Lemma DecRefAll_correct_witness :
  GetRefCount "_0.cfs" (DecRefAll ["_0.cfs"; "segments_1"] sample_deleter).2 = 1.
Proof.
  destruct (IncRefAll_spec ["_0.cfs"; "segments_1"; "_0.cfs"] (NewFileDeleter
    {| bb_files := <["_0.cfs" := []]> (<["segments_1" := []]> ∅); bb_open := true |} false))
    as (Hc & Hok & _); [by intros f rc|].
  destruct (DecRefAll ["_0.cfs"; "segments_1"] sample_deleter) as [es d'] eqn:E.
  assert (Hheld : ∀ f, occ f ["_0.cfs"; "segments_1"] ≤ GetRefCount f sample_deleter).
  { intros f. unfold sample_deleter. rewrite Hc. unfold GetRefCount. simpl. rewrite lookup_empty.
    repeat case_decide; lia. }
  simpl snd. rewrite (proj1 (DecRefAll_correct _ _ es d' Hok Hheld E) "_0.cfs"). reflexivity.
Defined.

(** The order of a batch of deletions: the [segments_] files one after the
    other, and only then the other files. *)
Theorem delete_segments_first {D} `{Directory D} names (d : FileDeleter D) :
  delete names d
  = delete_pass (λ _, true)
      (base.filter (λ n, String.prefix (SegmentsPrefix d) n = true) names
       ++ base.filter (λ n, String.prefix (SegmentsPrefix d) n = false) names) d.
Proof.
  rewrite delete_pass_app, <- delete_pass_filter. unfold delete. destruct names as [|x names]; [done|].
  destruct (delete_pass (String.prefix (SegmentsPrefix d)) (x :: names) d) as [e1 d1] eqn:E1.
  assert (Hp : SegmentsPrefix d1 = SegmentsPrefix d) by (eapply delete_pass_prefix; exact E1).
  rewrite Hp, (delete_pass_filter (λ n, negb (String.prefix (SegmentsPrefix d) n))).
  replace (base.filter (λ n, negb (String.prefix (SegmentsPrefix d) n) = true) (x :: names))
    with (base.filter (λ n, String.prefix (SegmentsPrefix d) n = false) (x :: names)); [done|].
  apply list_filter_iff. intros y. by rewrite negb_true_iff.
Qed.
Inductive NoDeletionPolicy (C : Type) : Type := NewNoDeletionPolicy.
Arguments NewNoDeletionPolicy {C}.

#[export] Instance no_deletion : DeletionPolicy NoDeletionPolicy := {
  OnCommit C St Delete gen commits p st := mret (None, p, st);
  OnInit C St Delete gen commits p st := mret (None, p, st)
}.

Inductive KeepAllDeletionPolicy (C : Type) : Type := NewKeepAllDeletionPolicy.
Arguments NewKeepAllDeletionPolicy {C}.

#[export] Instance keep_all : DeletionPolicy KeepAllDeletionPolicy := {
  OnCommit C St Delete gen commits p st := mret (None, p, st);
  OnInit C St Delete gen commits p st := mret (None, p, st)
}.

Inductive KeepOnlyLastCommitDeletionPolicy (C : Type) : Type := NewKeepOnlyLastCommitDeletionPolicy.
Arguments NewKeepOnlyLastCommitDeletionPolicy {C}.

Definition keep_only_last_OnCommit {C St} (Delete : deleter C St) (commits : list C) (st : St)
  : outcome (option pol_err * St) :=
  if Z.of_nat (length commits) <=? 1 then mret (None, st)
  else delete_each Delete 0 (take (length commits - 1) commits) st.

#[export] Instance keep_only_last : DeletionPolicy KeepOnlyLastCommitDeletionPolicy := {
  OnCommit C St Delete gen commits p st :=
    '(e, st) ← keep_only_last_OnCommit Delete commits st; mret (e, p, st);
  OnInit C St Delete gen commits p st :=
    '(e, st) ← keep_only_last_OnCommit Delete commits st; mret (e, p, st)
}.

Record KeepLastNCommitsDeletionPolicy (C : Type) := { numCommitsToKeep : Z }.
Arguments numCommitsToKeep {C} _.

Definition NewKeepLastNCommitsDeletionPolicy {C} (n : Z) : M (KeepLastNCommitsDeletionPolicy C) :=
  if n <=? 0 then Panic else mret {| numCommitsToKeep := n |}.

Definition keep_last_n_OnCommit {C St} (Delete : deleter C St) (commits : list C)
    (p : KeepLastNCommitsDeletionPolicy C) (st : St) : outcome (option pol_err * St) :=
  delete_each Delete 0 (take (Z.to_nat (Z.of_nat (length commits) - numCommitsToKeep p)) commits) st.

#[export] Instance keep_last_n : DeletionPolicy KeepLastNCommitsDeletionPolicy := {
  OnCommit C St Delete gen commits p st :=
    '(e, st) ← keep_last_n_OnCommit Delete commits p st; mret (e, p, st);
  OnInit C St Delete gen commits p st :=
    '(e, st) ← keep_last_n_OnCommit Delete commits p st; mret (e, p, st)
}.

(** * [SnapshotDeletionPolicy] *)

(** [snap_mu] tells whether the mutex is held. *)
Record SnapshotDeletionPolicy (P : Type → Type) (C : Type) := {
  snap_mu : bool;
  primary : P C;
  snap_refCounts : gmap Z Z;
  indexCommits : gmap Z C;
  lastCommit : option C;
  initCalled : bool
}.
Arguments snap_mu {P C} _.
Arguments primary {P C} _.
Arguments snap_refCounts {P C} _.
Arguments indexCommits {P C} _.
Arguments lastCommit {P C} _.
Arguments initCalled {P C} _.

Section Snapshot.
Context {P : Type → Type} `{DeletionPolicy P}.

Definition NewSnapshotDeletionPolicy {C} (primary : P C) : SnapshotDeletionPolicy P C :=
  {| snap_mu := false; primary := primary; snap_refCounts := ∅; indexCommits := ∅;
     lastCommit := None; initCalled := false |}.

Definition set_mu {C} (b : bool) (s : SnapshotDeletionPolicy P C) : SnapshotDeletionPolicy P C :=
  {| snap_mu := b; primary := primary s; snap_refCounts := snap_refCounts s;
     indexCommits := indexCommits s; lastCommit := lastCommit s; initCalled := initCalled s |}.

(** [p.mu.Lock(); defer p.mu.Unlock()] around [f] *)
Definition with_lock {C A} (f : SnapshotDeletionPolicy P C → outcome (A * SnapshotDeletionPolicy P C))
    (s : SnapshotDeletionPolicy P C) : outcome (A * SnapshotDeletionPolicy P C) :=
  if snap_mu s then Blocked else
  '(a, s) ← f (set_mu true s);
  mret (a, set_mu false s).

(** [snapshotCommitPoint.Delete] *)
Definition snap_Delete {C St} (Delete : deleter C St) (gen : C → Z) (s : SnapshotDeletionPolicy P C)
  : deleter C St := fun c st =>
  if snap_mu s then Blocked else
  if bool_decide (is_Some (snap_refCounts s !! gen c)) then mret (None, st) else Delete c st.

Definition set_primary {C} (p : P C) (s : SnapshotDeletionPolicy P C) : SnapshotDeletionPolicy P C :=
  {| snap_mu := snap_mu s; primary := p; snap_refCounts := snap_refCounts s;
     indexCommits := indexCommits s; lastCommit := lastCommit s; initCalled := initCalled s |}.

(** [if len(commits) > 0 { p.lastCommit = commits[len(commits)-1] }] *)
Definition set_last {C} (commits : list C) (s : SnapshotDeletionPolicy P C) : SnapshotDeletionPolicy P C :=
  {| snap_mu := snap_mu s; primary := primary s; snap_refCounts := snap_refCounts s;
     indexCommits := indexCommits s;
     lastCommit := match last commits with Some c => Some c | None => lastCommit s end;
     initCalled := initCalled s |}.
(** C35. [Refresh] cleans up, in a state of the invariant: it changes nothing but the
    directory (the counts, the commits and the files of the last checkpoint stay), and
    there it removes only index files (names of the pattern of index files, or that
    start with [segments] or [pending_segments]) that nothing refers to and that are
    not locks: so a referenced file, a [write.lock] and a file that is not the
    index's are left alone, also if an error is reported. If no error is reported
    (listing the directory and deleting each of the files can fail), every
    unreferenced index file that is not a lock is gone. *)
Theorem Refresh_collects {D} {P : Type → Type} `{DirectoryLaws D} `{DeletionPolicyLaws P} ext
    (s : IndexFileDeleter D P) es s' :
  ifd_inv ext s → Refresh s = (es, s') →
  ifd_inv ext s' ∧ commits s' = commits s ∧ lastFiles s' = lastFiles s
  ∧ (∀ f, GetRefCount f (fileDeleter s') = GetRefCount f (fileDeleter s))
  ∧ (∀ f, f ∈ ifiles s' → f ∈ ifiles s)
  ∧ (∀ f, f ∈ ifiles s →
       index_file f = false ∨ has_suffix "write.lock" f = true ∨ 0 < GetRefCount f (fileDeleter s) → f ∈ ifiles s')
  ∧ (es = [] → ∀ f, f ∈ ifiles s' → index_file f = true → has_suffix "write.lock" f = false →
       0 < GetRefCount f (fileDeleter s')).
Proof.
  intros Hi E. destruct (Refresh_ok ext s es s' Hi E) as ((Hi' & _) & Hg).
  destruct (Refresh_frame ext s es s' Hi E) as (K1 & K2 & K3 & K4 & K5). split_and!; [exact Hi'|exact K1|exact K2|exact K3|exact K4| |exact Hg].
  intros f Hf Hcase. destruct (decide (f ∈ ifiles s')) as [|Hn]; [done|].
  destruct (K5 f Hf Hn) as (Hx & Hl & Hz). destruct Hcase as [Hc|[Hc|Hc]]; [congruence|congruence|lia].
Qed.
---
[Work task] Only an exact copy of the listing above, from its first line up to and including the line with "simpl. rewrite lookup_empty.", counts as the answer.

[Written answer]
Lemma DecRefAll_correct_witness :
  GetRefCount "_0.cfs" (DecRefAll ["_0.cfs"; "segments_1"] sample_deleter).2 = 1.
Proof.
  destruct (IncRefAll_spec ["_0.cfs"; "segments_1"; "_0.cfs"] (NewFileDeleter
    {| bb_files := <["_0.cfs" := []]> (<["segments_1" := []]> ∅); bb_open := true |} false))
    as (Hc & Hok & _); [by intros f rc|].
  destruct (DecRefAll ["_0.cfs"; "segments_1"] sample_deleter) as [es d'] eqn:E.
  assert (Hheld : ∀ f, occ f ["_0.cfs"; "segments_1"] ≤ GetRefCount f sample_deleter).
  { intros f. unfold sample_deleter. rewrite Hc. unfold GetRefCount. simpl. rewrite lookup_empty.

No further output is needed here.